Roboticist and Research Professor Emeritus

John Kenneth Salisbury, Jr. (born July 12, 1951, in Schenectady, New York) is an American Roboticist and Research Professor Emeritus at Stanford University’s Computer Science Department and Stanford School of Medicine’s Department of Surgery. Salisbury is a researcher in the fields of robotics, haptics, and medical robotics. Widely known as the father of haptics, he is an inventor of over 50 patents and recipient of the 2011 IEEE Inaba Award for "Commercialization of Products in Medical Robotics, Robotics, and Haptics".

== Academic background ==
Kenneth Salisbury received his Bachelor of Science (1975), Master of Science (1977), and PhD (1982) at Stanford University. His PhD thesis, Kinematic and Force Analysis of Articulated Hands was advised by Professor Bernard Roth. He is an academic descendant of the Father of Modern Kinematics, Ferdinand Freudenstein.
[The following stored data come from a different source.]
(** [risk_options.index(current_app.get('risk', "Pending"))] *)
Definition current_risk_index (current_app : dict) : option nat :=
  py_index risk_options (default (VStr "Pending") (current_app !! "risk")).

End dashboard.

(** The update form can be drawn for this record. *)
Definition form_ok (d : dict) : Prop :=
  is_Some (dashboard.current_status_index d) ∧
  is_Some (dashboard.current_risk_index d).

#[global] Instance form_ok_dec d : Decision (form_ok d).
Proof. unfold form_ok. apply _. Defined.

(** An update payload whose values are strings or null. *)
Definition str_or_none (u : dict) : Prop :=
  ∀ k v, u !! k = Some v → v = VNone ∨ ∃ x, v = VStr x.

(** A payload whose supplied values are among the options of the dashboard's
    update form. *)
Definition listed (payload : api.ApplicantUpdate) : Prop :=
  (∀ x, api.status payload = Some x → x ∈ dashboard.status_options) ∧
  (∀ x, api.risk payload = Some x → x ∈ dashboard.risk_options).

Definition call_listed (c : call) : Prop :=
  match c with
  | CallUpdate _ payload => listed payload
  | _ => True
  end.

(** * Proofs *)

(** ** The monad and the primitives *)

Lemma bind_ok {A B} (c : M A) (f : A → M B) s a s' :
  c s = (inr a, s') → (c ≫= f) s = f a s'.
Proof. intros H. unfold mbind, M_bind. by rewrite H. Qed.

Lemma deref_ok a d s : heap s !! a = Some d → deref a s = (inr d, s).
Proof. intros H. unfold deref. by rewrite H. Qed.

Lemma getitem_ok a k d v s :
  heap s !! a = Some d → d !! k = Some v → getitem a k s = (inr v, s).
Proof.
  intros Ha Hk. unfold getitem.
  rewrite (bind_ok _ _ _ _ _ (deref_ok _ _ _ Ha)). by rewrite Hk.
Qed.

Lemma id_of_Some d n : id_of d = Some n ↔ d !! "id" = Some (VInt n).
Proof.
  unfold id_of. destruct (d !! "id") as [[]|]; split; intros; simplify_eq; done.
Qed.

Lemma getitem_id a d n s :
  heap s !! a = Some d → id_of d = Some n →
  getitem a "id" s = (inr (VInt n), s).
Proof. intros Ha Hn. apply id_of_Some in Hn. by eapply getitem_ok. Qed.

Lemma py_eq_int n m : py_eq (VInt n) (VInt m) = bool_decide (n = m).
Proof. unfold py_eq. apply bool_decide_ext. split; congruence. Qed.

Lemma json_dump_spec data ds s :
  points_to (heap s) data ds → json_dump data s = (inr ds, s).
Proof.
  induction 1 as [|a d data ds Ha _ IH]; [done|]. simpl.
  rewrite (bind_ok _ _ _ _ _ (deref_ok _ _ _ Ha)).
  by rewrite (bind_ok _ _ _ _ _ IH).
Qed.

Lemma json_load_spec ds s :
  json_load ds s =
    (inr (seq (length (heap s)) (length ds)), set_heap (heap s ++ ds) s).
Proof.
  revert s. induction ds as [|d ds IH]; intros s; simpl.
  - unfold mret, M_ret, set_heap. rewrite app_nil_r. by destruct s.
  - unfold alloc. erewrite bind_ok by reflexivity.
    rewrite (bind_ok _ _ _ _ _ (IH _)). unfold mret, M_ret, set_heap. simpl.
    rewrite length_app, <- app_assoc. simpl.
    by rewrite Nat.add_1_r.
Qed.

Lemma points_to_fresh h ds : points_to (h ++ ds) (seq (length h) (length ds)) ds.
Proof.
  apply Forall2_same_length_lookup_2; [by rewrite length_seq|].
  intros i a d Ha Hd. apply lookup_seq in Ha as [-> _].
  by rewrite lookup_app_r, Nat.add_comm, Nat.add_sub by lia.
Qed.

Lemma points_to_defaults s :
  refs_ok s → points_to (heap s) (DEFAULTS s) ((λ a, heap s !!! a) <$> DEFAULTS s).
Proof.
  intros [Hlive _]. apply Forall2_fmap_r, Forall_Forall2_diag.
  eapply Forall_impl; [exact Hlive|]. intros a Ha. simpl.
  by apply list_lookup_lookup_total_lt.
Qed.

Lemma points_to_app h h' data ds :
  points_to h data ds → points_to (h ++ h') data ds.
Proof.
  intros H. eapply Forall2_impl; [exact H|]. intros a d Ha. simpl in *.
  by apply lookup_app_l_Some.
Qed.

Lemma points_to_length h data ds : points_to h data ds → length data = length ds.
Proof. apply Forall2_length. Qed.

Lemma read_spec s :
  refs_ok s → ∃ data s1, services._read s = (inr data, s1) ∧ read_post s data s1.
Proof.
  intros Hrefs. unfold services._read, read_post, collection.
  destruct (DATA_FILE s) as [ds|] eqn:Hf.
  - eexists _, _. split.
    { erewrite bind_ok by (unfold read_file; by rewrite Hf).
      apply json_load_spec. }
    simpl. split_and!; try done.
    + apply points_to_fresh.
    + apply NoDup_seq.
    + by intros ? [= <-].
  - eexists _, _. split.
    { erewrite bind_ok by (unfold read_file; by rewrite Hf).
      cbv beta iota. erewrite bind_ok by reflexivity.
      erewrite bind_ok by (apply json_dump_spec, points_to_defaults, Hrefs).
      erewrite bind_ok by reflexivity. reflexivity. }
    simpl. split_and!; try done.
    + by apply points_to_defaults.
    + apply Hrefs.
Qed.

(** ** Ids of a collection *)

Lemma ids_cons_match d ds :
  ids (d :: ds) = match id_of d with
                  | Some n => n :: ids ds
                  | None => ids ds
                  end.
Proof. done. Qed.

Lemma ids_cons d ds n : id_of d = Some n → ids (d :: ds) = n :: ids ds.
Proof. intros H. unfold ids. simpl. by rewrite H. Qed.

Lemma ids_app ds1 ds2 : ids (ds1 ++ ds2) = ids ds1 ++ ids ds2.
Proof. apply omap_app. Qed.

Lemma elem_of_ids n ds : n ∈ ids ds ↔ ∃ d, d ∈ ds ∧ id_of d = Some n.
Proof. apply list_elem_of_omap. Qed.

Lemma records_ok_app ds1 ds2 :
  records_ok (ds1 ++ ds2) ↔ records_ok ds1 ∧ records_ok ds2.
Proof. apply Forall_app. Qed.

(** ** The loops of the service functions *)

Lemma get_loop_spec app_id data ds s :
  points_to (heap s) data ds → records_ok ds →
  ∃ r, services.get_loop app_id data s = (inr r, s) ∧
       match r with
       | None => app_id ∉ ids ds
       | Some a => ∃ d, a ∈ data ∧ heap s !! a = Some d ∧
                        id_of d = Some app_id ∧ d ∈ ds
       end.
Proof.
  induction 1 as [|a d data ds Ha _ IH]; intros Hok.
  - exists None. split; [done|]. apply not_elem_of_nil.
  - apply Forall_cons in Hok as [[n Hn] Hok]. simpl.
    rewrite (bind_ok _ _ _ _ _ (getitem_id _ _ _ _ Ha Hn)), py_eq_int.
    case_bool_decide as Heq.
    + subst n. exists (Some a). split; [done|]. exists d.
      split_and!; [apply list_elem_of_here|done|done|apply list_elem_of_here].
    + destruct (IH Hok) as (r & Hr & Hpost). exists r. split; [done|].
      destruct r as [a'|].
      * destruct Hpost as (d' & ? & ? & ? & ?). exists d'.
        split_and!; [by apply list_elem_of_further|done|done|
                     by apply list_elem_of_further].
      * rewrite Hn, not_elem_of_cons. split; [congruence|done].
Qed.

Lemma max_loop_spec data ds m s :
  points_to (heap s) data ds → records_ok ds →
  services.max_loop (VInt m) data s = (inr (VInt (foldl Z.max m (ids ds))), s).
Proof.
  intros Hp. revert m. induction Hp as [|a d data ds Ha _ IH]; intros m Hok.
  - done.
  - apply Forall_cons in Hok as [[n Hn] Hok]. cbn [services.max_loop].
    rewrite (bind_ok _ _ _ _ _ (getitem_id _ _ _ _ Ha Hn)).
    erewrite bind_ok by reflexivity.
    rewrite (ids_cons _ _ _ Hn). cbn [foldl].
    replace (if bool_decide (m < n)%Z then VInt n else VInt m)
      with (VInt (Z.max m n)) by (case_bool_decide; f_equal; lia).
    by apply IH.
Qed.

Lemma max_ids_spec data ds s :
  points_to (heap s) data ds → records_ok ds →
  services.max_ids data (VInt 1000) s = (inr (VInt (next_id (ids ds) - 1)), s).
Proof.
  destruct 1 as [|a d data ds Ha Hp]; intros Hok; [done|].
  apply Forall_cons in Hok as [[n Hn] Hok]. cbn [services.max_ids].
  rewrite (bind_ok _ _ _ _ _ (getitem_id _ _ _ _ Ha Hn)).
  rewrite (max_loop_spec _ _ _ _ Hp Hok), (ids_cons _ _ _ Hn). cbn [next_id].
  do 3 f_equal. lia.
Qed.

Lemma foldl_max_ge (l : list Z) m : (m ≤ foldl Z.max m l)%Z.
Proof.
  revert m. induction l as [|x l IH]; intros m; simpl; [lia|].
  specialize (IH (Z.max m x)). lia.
Qed.

Lemma foldl_max_bound (l : list Z) m : Forall (λ x, x ≤ foldl Z.max m l)%Z l.
Proof.
  revert m. induction l as [|x l IH]; intros m; simpl; constructor.
  - pose proof (foldl_max_ge l (Z.max m x)). lia.
  - apply IH.
Qed.

Lemma foldl_max_elem (l : list Z) m : foldl Z.max m l ∈ m :: l.
Proof.
  revert m. induction l as [|x l IH]; intros m; simpl.
  - apply list_elem_of_here.
  - specialize (IH (Z.max m x)). apply elem_of_cons in IH as [IH|IH].
    + rewrite IH. destruct (Z.max_spec m x) as [[_ ->]|[_ ->]].
      * apply list_elem_of_further, list_elem_of_here.
      * apply list_elem_of_here.
    + by do 2 apply list_elem_of_further.
Qed.

(** [next_id] is above every id, and right above one of them. *)
Lemma next_id_above l : Forall (λ x, x < next_id l)%Z l.
Proof.
  destruct l as [|x l]; [constructor|]. simpl. constructor.
  - pose proof (foldl_max_ge l x). lia.
  - eapply Forall_impl; [apply (foldl_max_bound l x)|]. simpl. intros; lia.
Qed.

Lemma next_id_tight l : l ≠ [] → (next_id l - 1)%Z ∈ l.
Proof.
  destruct l as [|x l]; [done|]. intros _. simpl.
  replace (foldl Z.max x l + 1 - 1)%Z with (foldl Z.max x l) by lia.
  apply foldl_max_elem.
Qed.

Lemma set_heap_id s : set_heap (heap s) s = s.
Proof. by destruct s. Qed.

Lemma setitems_spec a d items s :
  heap s !! a = Some d →
  services.setitems a items s =
    (inr (), set_heap (<[a := apply_items d items]> (heap s)) s).
Proof.
  revert d s. induction items as [|[k v] items IH]; intros d s Ha.
  - cbn. by rewrite list_insert_id, set_heap_id.
  - cbn [services.setitems apply_items foldl fst snd].
    case_bool_decide as Hv.
    + erewrite bind_ok by reflexivity. by apply IH.
    + unfold setitem. erewrite bind_ok; last first.
      { rewrite (bind_ok _ _ _ _ _ (deref_ok _ _ _ Ha)). reflexivity. }
      erewrite IH; last first.
      { cbn. apply list_lookup_insert_eq. by eapply lookup_lt_Some. }
      cbn. by rewrite list_insert_insert_eq.
Qed.

Lemma apply_items_lookup d items k :
  NoDup items.*1 →
  apply_items d items !! k =
    match (list_to_map items : dict) !! k with
    | Some v => if bool_decide (v = VNone) then d !! k else Some v
    | None => d !! k
    end.
Proof.
  revert d. induction items as [|[k0 v0] items IH]; intros d Hnd.
  - done.
  - apply NoDup_cons in Hnd as [Hk0 Hnd].
    cbn [apply_items foldl fst snd list_to_map foldr].
    fold (apply_items (if bool_decide (v0 = VNone) then d else <[k0:=v0]> d) items).
    rewrite (IH _ Hnd). destruct (decide (k = k0)) as [->|Hne].
    + rewrite lookup_insert_eq.
      rewrite (not_elem_of_list_to_map_1 (M := gmap string)) by done.
      case_bool_decide; [done|]. by rewrite lookup_insert_eq.
    + rewrite lookup_insert_ne by done.
      assert ((if bool_decide (v0 = VNone) then d else <[k0:=v0]> d) !! k
              = d !! k) as ->; [|done].
      case_bool_decide; [done|]. by rewrite lookup_insert_ne.
Qed.

(** The loop over [updates.items()] computes the merge. *)
Lemma apply_items_merged d (updates : dict) :
  merged d updates (apply_items d (map_to_list updates)).
Proof.
  intros k. rewrite apply_items_lookup by apply NoDup_fst_map_to_list.
  by rewrite list_to_map_to_list.
Qed.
From 1982 through 1997, Salisbury served as Principal Research Scientist at the Massachusetts Institute of Technology’s Artificial Intelligence Laboratory. From 1997 through 2003, he was Fellow and Scientific Advisor at Intuitive Surgical in Mountain View, CA. He joined the faculty at Stanford in 1999 where his research has focused on the design of robots for interaction with and near humans as well as haptics and surgical simulation. He became Professor Emeritus in 2017.

== Work ==
Salisbury's work is organized around the following topics:
- Robot Hands:multi-finger hand mechanisms, control systems and perception techniques
- Haptics: interfaces and rendering techniques
- Robot Arms:force controllable robotic arms
- Personal Robotics: robots to work near and with humans, HRI
- Medical Robotics: user interfaces and surgical simulation

==Selected references==
- Salisbury, J.K., Jr. (1999). Making graphics physically tangible. Communications of the ACM (Vol. 42, Number 8), pp. 74–81.
- Salisbury, J.K., Jr. & Craig, J. J. (1982). Articulated Hands: Force Control and Kinematic Issues. International Journal of Robotics Research, 1(1). Massachusetts Institute of Technology.
- Mason, M.T. and J.K. Salisbury, Robot Hands and the Mechanics of Manipulation, M.I.T. Press, Cambridge, MA, 1985

==Awards==
- IEEE Inaba Technical Award for Innovation Leading to Production for Feb 2011, Contributions to Commercialization of Products in Medical Robotics, Robotics and Haptics.
- 2022 IEEE Pioneer in Robotics and Automation Award "For pioneering contributions to the field of robot mechanics, mechanism design and surgical manipulation".